## What you are asked to do
Reproduce exactly the line with "with (c :: stripTrailingHyphen" and all the lines beneath it, stopping only at the end of the material.

## Task data

(** Inside a run no hyphen comes first; nowhere do two hyphens follow each
    other. *)
Lemma hyphenate_shape inRun text :
  noDoubleHyphen (hyphenate inRun text)
  /\ (inRun = true -> head (hyphenate inRun text) <> Some hyphen).
Proof.
  revert inRun. induction text as [|c text IH]; intros inRun; simpl.
  - split; [done|]. by intros _.
  - destruct (isSlugChar c) eqn:Hc.
    + destruct (IH false) as [Hno _]. split.
      * destruct (hyphenate false text) as [|b rest] eqn:Hrest; [done|].
        split; [|done]. intros [-> _]. by apply isSlugChar_not_hyphen in Hc.
      * intros _ [= ->]. by apply isSlugChar_not_hyphen in Hc.
    + destruct (IH true) as [Hno Hhead]. destruct inRun.
      * split; [done|]. intros _. by apply Hhead.
      * split; [|done].
        destruct (hyphenate true text) as [|b rest] eqn:Hrest; [done|].
        split; [|done]. intros [_ ->]. by apply Hhead.
Qed.

Lemma noDoubleHyphen_tail c text :
  noDoubleHyphen (c :: text) -> noDoubleHyphen text.
Proof. destruct text; [done|]. by intros [_ ?]. Qed.

Lemma stripLeadingHyphen_shape text :
  noDoubleHyphen text ->
  noDoubleHyphen (stripLeadingHyphen text)
  /\ head (stripLeadingHyphen text) <> Some hyphen.
Proof.
  destruct text as [|c text]; [done|]. simpl. intros Hno.
  destruct (Ascii.eqb_spec c hyphen) as [->|Hne].
  - split; [by eapply noDoubleHyphen_tail|].
    destruct text as [|b text]; [done|]. simpl. intros [= ->].
    destruct Hno as [Hno _]. by apply Hno.
  - split; [done|]. simpl. by intros [= ->].
Qed.

Lemma stripTrailingHyphen_nil b text :
  stripTrailingHyphen (b :: text) = [] -> text = [] /\ b = hyphen.
Proof.
  destruct text as [|b2 text]; simpl; [|done].
  by destruct (Ascii.eqb_spec b hyphen).
Qed.

Lemma stripTrailingHyphen_head b text b' rest :
  stripTrailingHyphen (b :: text) = b' :: rest -> b' = b.
Proof.
  destruct text as [|b2 text]; simpl.
  - destruct (Ascii.eqb b hyphen); [done|]. by intros [= ->].
  - by intros [= ->].
Qed.

Lemma stripTrailingHyphen_shape text :
  noDoubleHyphen text ->
  noDoubleHyphen (stripTrailingHyphen text)
  /\ (head text <> Some hyphen ->
      head (stripTrailingHyphen text) <> Some hyphen)
  /\ last (stripTrailingHyphen text) <> Some hyphen.
Proof.
  induction text as [|c text IH]; [done|]. intros Hno.
  destruct text as [|b text].
  - simpl. destruct (Ascii.eqb_spec c hyphen) as [->|Hne]; [done|].
    split; [done|]. split; [done|]. simpl. by intros [= ->].
  - destruct (IH (noDoubleHyphen_tail _ _ Hno)) as (IHno & IHhead & IHlast).
    change (stripTrailingHyphen (c :: b :: text))
      with (c :: stripTrailingHyphen (b :: text)).
    destruct Hno as [Hpair _].
    destruct (stripTrailingHyphen (b :: text)) as [|b' rest] eqn:Hrest.
    + apply stripTrailingHyphen_nil in Hrest as [_ ->].
      split; [done|]. split; [done|]. simpl. intros [= ->]. by apply Hpair.
    + apply stripTrailingHyphen_head in Hrest as ->.
      split; [by split|]. split; [done|].
      rewrite last_cons.
      destruct (last (b :: rest)) eqn:Hlast; [exact IHlast|].
      by apply last_None in Hlast.
Qed.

## Written response
      with (c :: stripTrailingHyphen (b :: text)).
    destruct Hno as [Hpair _].
    destruct (stripTrailingHyphen (b :: text)) as [|b' rest] eqn:Hrest.
    + apply stripTrailingHyphen_nil in Hrest as [_ ->].
      split; [done|]. split; [done|]. simpl. intros [= ->]. by apply Hpair.
    + apply stripTrailingHyphen_head in Hrest as ->.
      split; [by split|]. split; [done|].
      rewrite last_cons.
      destruct (last (b :: rest)) eqn:Hlast; [exact IHlast|].
      by apply last_None in Hlast.
Qed.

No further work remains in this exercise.